Fitting A Motor Mover
Posted 12 May 2009 - 12:21 pm
Posted 12 May 2009 - 12:32 pm
Posted 12 May 2009 - 01:21 pm
It depends on your capabilities if they are easy to fit or not. You must have a reasonable electrical and mechanical knowledge, plus the tools to do the job and unless you are a bit of a Limbo Dancer, means of lifting the caravan high enough for you to get underneath and be able to work both comfortably and safely
Terry is pretty much spot on there, its not hard but you do need a bit of thought.
I never had to lift my van to fit my mover, but if i had the ability to it would of made it a lot easier all round. You do need to get underneath it across all sides.

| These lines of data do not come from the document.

(** * Markdown Notes CLI (notes.go): a shallow embedding and its properties

    The program keeps one JSON file per note in the directory [notes_db].
    This development embeds the functions of [notes.go] as executable Rocq
    definitions over an explicit model of the directory, and states the
    properties of the storage layer, of tag mutation, of search and of the
    HTML export as theorems about these definitions.

    Conventions.
    - A Go [string] is a sequence of bytes: [string] of Rocq, one [ascii]
      per byte.  Runes are code points in [N].
    - A Go [int] is a 64-bit signed integer: a [Z] together with the
      wrap-around [wrap64] wherever the source does arithmetic.
    - Functions of the Go standard library that the program calls are
      modelled by definitions named [package_Function]. *)

From Stdlib Require Import ZArith NArith Ascii String List.
From Stdlib Require Import Lia.
From stdpp Require Import base decidable option list sorting gmap strings.

Local Open Scope string_scope.
Local Open Scope Z_scope.

(** String concatenation computes by [simpl] on a literal first argument. *)
#[local] Arguments String.append !s1 s2 : simpl nomatch.

(* ================================================================== *)
(** * Part I: the model *)
(* ================================================================== *)

(** ** Bytes and 64-bit integers *)

Definition byte_of (n : N) : ascii := ascii_of_N n.
Definition code (c : ascii) : N := N_of_ascii c.

Definition str_of_bytes (l : list N) : string :=
  string_of_list_ascii (map byte_of l).

Definition minInt64 : Z := - 2 ^ 63.
Definition maxInt64 : Z := 2 ^ 63 - 1.

Definition in_int64 (z : Z) : Prop := minInt64 <= z <= maxInt64.

(** Two's complement wrap-around of Go's [int] arithmetic. *)
Definition wrap64 (z : Z) : Z := (z + 2 ^ 63) mod 2 ^ 64 - 2 ^ 63.

(** ** Package [unicode/utf8] *)

Definition RuneError : N := 0xFFFD%N.

Definition is_cont (c : ascii) : bool :=
  ((0x80 <=? code c) && (code c <=? 0xBF))%N.

Definition in_range (lo hi : N) (c : ascii) : bool :=
  ((lo <=? code c) && (code c <=? hi))%N.

(** [utf8.DecodeRuneInString]: the first rune of [s] and its width in
    bytes; [(RuneError, 1)] on an invalid or truncated encoding, and
    [(RuneError, 0)] on the empty string. *)
Definition utf8_DecodeRune (s : string) : N * nat :=
  match s with
  | EmptyString => (RuneError, 0%nat)
  | String c0 r0 =>
    let x := code c0 in
    if (x <? 0x80)%N then (x, 1%nat)
    else if in_range 0xC2 0xDF c0 then
      match r0 with
      | String c1 _ =>
        if is_cont c1
        then (((x - 0xC0) * 64 + (code c1 - 0x80))%N, 2%nat)
        else (RuneError, 1%nat)
      | _ => (RuneError, 1%nat)
      end
    else if in_range 0xE0 0xEF c0 then
      match r0 with
      | String c1 (String c2 _) =>
        let lo := if (x =? 0xE0)%N then 0xA0%N else 0x80%N in
        let hi := if (x =? 0xED)%N then 0x9F%N else 0xBF%N in
        if in_range lo hi c1 && is_cont c2
        then ((((x - 0xE0) * 64 + (code c1 - 0x80)) * 64
               + (code c2 - 0x80))%N, 3%nat)
        else (RuneError, 1%nat)
      | _ => (RuneError, 1%nat)
      end
    else if in_range 0xF0 0xF4 c0 then
      match r0 with
      | String c1 (String c2 (String c3 _)) =>
        let lo := if (x =? 0xF0)%N then 0x90%N else 0x80%N in
        let hi := if (x =? 0xF4)%N then 0x8F%N else 0xBF%N in
        if in_range lo hi c1 && is_cont c2 && is_cont c3
        then (((((x - 0xF0) * 64 + (code c1 - 0x80)) * 64
                + (code c2 - 0x80)) * 64 + (code c3 - 0x80))%N, 4%nat)
        else (RuneError, 1%nat)
      | _ => (RuneError, 1%nat)
      end
    else (RuneError, 1%nat)
  end.

(** [utf8.EncodeRune] (as [utf8.AppendRune]): surrogates and values
    above U+10FFFF are written as U+FFFD. *)
Definition utf8_EncodeRune (r : N) : string :=
  let r := if ((0xD800 <=? r) && (r <=? 0xDFFF) || (0x10FFFF <? r))%N
           then RuneError else r in
  if (r <? 0x80)%N then str_of_bytes [r]
  else if (r <? 0x800)%N then
    str_of_bytes [0xC0 + r / 64; 0x80 + r mod 64]%N
  else if (r <? 0x10000)%N then
    str_of_bytes [0xE0 + r / 4096; 0x80 + (r / 64) mod 64; 0x80 + r mod 64]%N
  else
    str_of_bytes [0xF0 + r / 262144; 0x80 + (r / 4096) mod 64;
                  0x80 + (r / 64) mod 64; 0x80 + r mod 64]%N.

(** [utf8.RuneStart]: the byte is not a continuation byte. *)
Definition utf8_RuneStart (c : ascii) : bool := negb (is_cont c).

(** [utf8.DecodeLastRuneInString], on the bytes of [s] in reverse order
    (last byte first).  From the byte before the last it steps back over
    at most three bytes to the nearest rune start ([start] stops at the
    beginning of the string, or one byte before the limit when no rune
    start is found) and decodes forward from there; the rune counts
    only if it ends exactly at the end of the string. *)
Definition decode_to_end (fwd : string) : N * nat :=
  let '(r, size) := utf8_DecodeRune fwd in
  if Nat.eqb size (String.length fwd) then (r, size) else (RuneError, 1%nat).

Definition utf8_DecodeLastRune_rev (rs : string) : N * nat :=
  match rs with
  | EmptyString => (RuneError, 0%nat)
  | String c0 r0 =>
    if (code c0 <? 0x80)%N then (code c0, 1%nat)
    else
      let s1 := String c0 "" in
      match r0 with
      | EmptyString => decode_to_end s1
      | String c1 r1 =>
        let s2 := String c1 s1 in
        if utf8_RuneStart c1 then decode_to_end s2
        else match r1 with
        | EmptyString => decode_to_end s2
        | String c2 r2 =>
          let s3 := String c2 s2 in
          if utf8_RuneStart c2 then decode_to_end s3
          else match r2 with
          | EmptyString => decode_to_end s3
          | String c3 r3 =>
            let s4 := String c3 s3 in
            if utf8_RuneStart c3 then decode_to_end s4
            else match r3 with
            | EmptyString => decode_to_end s4
            | String c4 _ => decode_to_end (String c4 s4)
            end
          end
        end
      end
  end.

(** The runes of a string, as a [range] loop over it sees them, with the
    bytes of each. *)
Fixpoint runes_fuel (fuel : nat) (s : string) : list (N * string) :=
  match fuel with
  | O => []
  | S fuel' =>
    match s with
    | EmptyString => []
    | _ =>
      let '(r, size) := utf8_DecodeRune s in
      (r, substring 0 size s)
        :: runes_fuel fuel' (substring size (String.length s - size) s)
    end
  end.

Definition runes (s : string) : list (N * string) :=
  runes_fuel (String.length s) s.

(** [utf8.ValidString]. *)
Definition utf8_ValidString (s : string) : bool :=
  forallb (fun p => negb ((fst p =? RuneError)%N
                          && Nat.eqb (String.length (snd p)) 1)) (runes s).

(** ** Package [unicode] *)

(** [unicode.IsSpace]: the Latin-1 spaces and the [White_Space] table. *)
Definition unicode_IsSpace (r : N) : bool :=
  if (r <=? 0xFF)%N then
    ((r =? 0x09) || (r =? 0x0A) || (r =? 0x0B) || (r =? 0x0C) || (r =? 0x0D)
     || (r =? 0x20) || (r =? 0x85) || (r =? 0xA0))%N
  else
    ((r =? 0x1680) || ((0x2000 <=? r) && (r <=? 0x200A))
     || (r =? 0x2028) || (r =? 0x2029) || (r =? 0x202F) || (r =? 0x205F)
     || (r =? 0x3000))%N.

(** ** Package [strings] *)

Definition drop_bytes (k : nat) (s : string) : string :=
  substring k (String.length s - k) s.

Fixpoint strings_HasPrefix (s pre : string) {struct pre} : bool :=
  match pre with
  | EmptyString => true
  | String p pre' =>
    match s with
    | String c s' => bool_decide (c = p) && strings_HasPrefix s' pre'
    | EmptyString => false
    end
  end.

Definition strings_HasSuffix (s suf : string) : bool :=
  strings_HasPrefix (String.rev s) (String.rev suf).

Definition strings_TrimPrefix (s pre : string) : string :=
  if strings_HasPrefix s pre then drop_bytes (String.length pre) s else s.

Fixpoint strings_Contains (s sub : string) : bool :=
  strings_HasPrefix s sub ||
  match s with
  | EmptyString => false
  | String _ s' => strings_Contains s' sub
  end.

Fixpoint strings_Join (elems : list string) (sep : string) : string :=
  match elems with
  | [] => ""
  | [x] => x
  | x :: rest => x ++ sep ++ strings_Join rest sep
  end.

(** [strings.Split] for a non-empty separator.  [skip] counts the bytes of
    a separator just matched that are still to be passed over, [cur] is
    the piece being collected, in reverse. *)
Fixpoint split_go (sep : string) (skip : nat) (cur : string) (s : string)
  : list string :=
  match s with
  | EmptyString => [String.rev cur]
  | String c r =>
    match skip with
    | S k => split_go sep k cur r
    | O =>
      if strings_HasPrefix s sep
      then String.rev cur :: split_go sep (String.length sep - 1) "" r
      else split_go sep 0 (String c cur) r
    end
  end.

Definition strings_Split (s sep : string) : list string :=
  split_go sep 0 "" s.

(** [strings.TrimLeftFunc s unicode.IsSpace]: drop leading space runes. *)
Fixpoint trim_left_fuel (fuel : nat) (s : string) : string :=
  match fuel with
  | O => s
  | S fuel' =>
    match s with
    | EmptyString => ""
    | _ =>
      let '(r, size) := utf8_DecodeRune s in
      if unicode_IsSpace r then trim_left_fuel fuel' (drop_bytes size s) else s
    end
  end.

(** [strings.TrimRightFunc s unicode.IsSpace], on the reversed string:
    drop trailing space runes, found with [utf8.DecodeLastRuneInString]. *)
Fixpoint trim_right_fuel (fuel : nat) (rs : string) : string :=
  match fuel with
  | O => rs
  | S fuel' =>
    match rs with
    | EmptyString => ""
    | _ =>
      let '(r, size) := utf8_DecodeLastRune_rev rs in
      if unicode_IsSpace r then trim_right_fuel fuel' (drop_bytes size rs)
      else rs
    end
  end.

(** [strings.TrimSpace]: its ASCII fast path and its fall-back to
    [TrimFunc] agree with trimming space runes on both sides. *)
Definition strings_TrimSpace (s : string) : string :=
  let l := trim_left_fuel (String.length s) s in
  String.rev (trim_right_fuel (String.length l) (String.rev l)).

Definition is_ascii_string (s : string) : bool :=
  forallb (fun c => (code c <? 0x80)%N) (list_ascii_of_string s).

Definition lower_byte (c : ascii) : ascii :=
  if in_range 0x41 0x5A c then byte_of (code c + 0x20) else c.

Fixpoint map_bytes (f : ascii -> ascii) (s : string) : string :=
  match s with
  | EmptyString => ""
  | String c r => String (f c) (map_bytes f r)
  end.

Section LowerCase.
(** The lower-case mapping of Go's table [unicode.CaseRanges] for the
    runes above U+007F.  The table is data of the Go library; the model
    takes it as a parameter. *)
Variable case_table : N -> N.

(** [unicode.ToLower]. *)
Definition unicode_ToLower (r : N) : N :=
  if (r <=? 0x7F)%N then
    (if ((0x41 <=? r) && (r <=? 0x5A))%N then r + 0x20 else r)%N
  else case_table r.

(** [strings.ToLower]: bytes are mapped one by one when the string is
    pure ASCII; otherwise [strings.Map unicode.ToLower] re-encodes
    every rune, an invalid byte becoming U+FFFD. *)
Definition strings_ToLower (s : string) : string :=
  if is_ascii_string s then map_bytes lower_byte s
  else
    fold_right (fun p acc => utf8_EncodeRune (unicode_ToLower (fst p)) ++ acc)
               "" (runes s).
End LowerCase.

(** ** Packages [strconv] and [fmt] *)

Definition digit_char (n : N) : ascii := byte_of (0x30 + n).

(** Decimal digits of a natural number, without leading zeros: the
    division loop of [strconv.FormatInt]. *)
Fixpoint decimal_fuel (fuel : nat) (n : N) : string :=
  match fuel with
  | O => ""
  | S fuel' =>
    if (n <? 10)%N then String (digit_char n) ""
    else decimal_fuel fuel' (n / 10) ++ String (digit_char (n mod 10)) ""
  end.

Definition decimal (n : N) : string :=
  decimal_fuel (S (N.to_nat (N.log2 n))) n.

Fixpoint repeat_byte (c : ascii) (k : nat) : string :=
  match k with
  | O => ""
  | S k' => String c (repeat_byte c k')
  end.

Definition pad_left (c : ascii) (width : nat) (s : string) : string :=
  repeat_byte c (width - String.length s) ++ s.

(** [fmt]'s verb [%d] with a width, and with the flag [0] when [zero] is
    set: with zero padding the sign takes one column of the width. *)
Definition fmt_d (zero : bool) (width : nat) (z : Z) : string :=
  let neg := z <? 0 in
  let ds := decimal (Z.abs_N z) in
  if zero then
    let body := pad_left "0" (if neg then width - 1 else width) ds in
    if neg then "-" ++ body else body
  else pad_left " " width (if neg then "-" ++ ds else ds).

Definition is_digit (c : ascii) : bool := in_range 0x30 0x39 c.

Electrically its fairly simple, red wire goes to box marked + etc etc. But it does need to be thought out.
On the plus side, saving the money is a bonus, but for me its that i know every nut fitted, how its fitted, where the bits are fitted and in theory if i had a problem i could easily run through some quick simple check to eliminate it.
Example one motor not working, not clicking, nothing. I know where that motor is wired to so i will test the connections at source, that then gives me a yes or no on whats what.
Unless your standing over the fitter and taking notes, you wont really know whats what.
Posted 12 May 2009 - 01:30 pm
Posted 12 May 2009 - 02:46 pm
Posted 12 May 2009 - 02:55 pm
For anyone carrying out this work, one thing I have done, and recommend, is to replace the provided standard 8-off hexagon nuts, which tighten up the U-clamps, for Nyloc nuts. This is because I found it extremely difficult to ensure that ALL nuts remained fully tightened against their brackets. For example, tightening up one U-clamp on the same clamping bracket produced a slight slackening of the second U-clamp on the same bracket; then retightening that U-clamp slackened off the first one. Although the amount of slackening was minimal, it did leave some risk of loosening over time due to vibration. Using Nylock nuts removed this risk.
As has be previously said, DIY fitting of a mover is fairly straightforward, but you do need a reasonable degree of ability in the use of handtools. Where purchasing a secondhand mover is concerned, you need to ensure that the seller has kept all the relevant fitting and operating instructions. What you will miss is, if you need help, the manufacturers telephone helpline will not be available as a matter of course. They might advise, and they might not.
Once the mover has been fitted, there are a few important points to observe with the electrics.
(1) When you fit the receiving antenna under the van, do not route it back under control box. Once below the floor, it should be held by cable tacks so that it travels directly away from the control box.
(2) Keep the length of the motor supply cables all to the same length. To achieve this, I brought the cables from the motors to the centre of the van, then routed them to the control box.
(3) Make sure that the cables are not tight (i.e. free to move) at the motors.
(4) The makers recommend that you coil up and secure the excess of cable to the motors. At 12 volts, the excess cable can cause a considerable volt drop at the motors. I have cut my cables to leave about 50 mm free play at the control box and motors, to allow any future repairs to the end connectors of the cables.
(5) The master switch (with red key). To ensure nothing metal can accidently touch the terminals of this switch, I obtained a small, round food container. This has holes cut in it to allow it to enclose the switch body during assembly, and to allow access for the main positive supply cable. Snapping on the lid then provides for the switch body to be enclosed in its own little isolation box.
I hope this information is of some help to anyone doing this job for the first time.
Posted 12 May 2009 - 02:57 pm
Edited by grasmere59, 12 May 2009 - 03:06 pm.
Posted 12 May 2009 - 09:24 pm
Steep drive at our house and awkward pitches on sites are now no problem. Best accessory ever!
Posted 16 May 2009 - 05:49 pm
Please note that Powrtouch now supply nylock nuts as standard.
With regard to cutting the cables that supply the motors. This will mean that the voltage at the motor with the shortest cable will get a slightly higher voltage than the one with the longer cable. Not sure if this will make any difference in practice but I think it better to keep the system balanced.
Edited by jiginc, 16 May 2009 - 05:49 pm.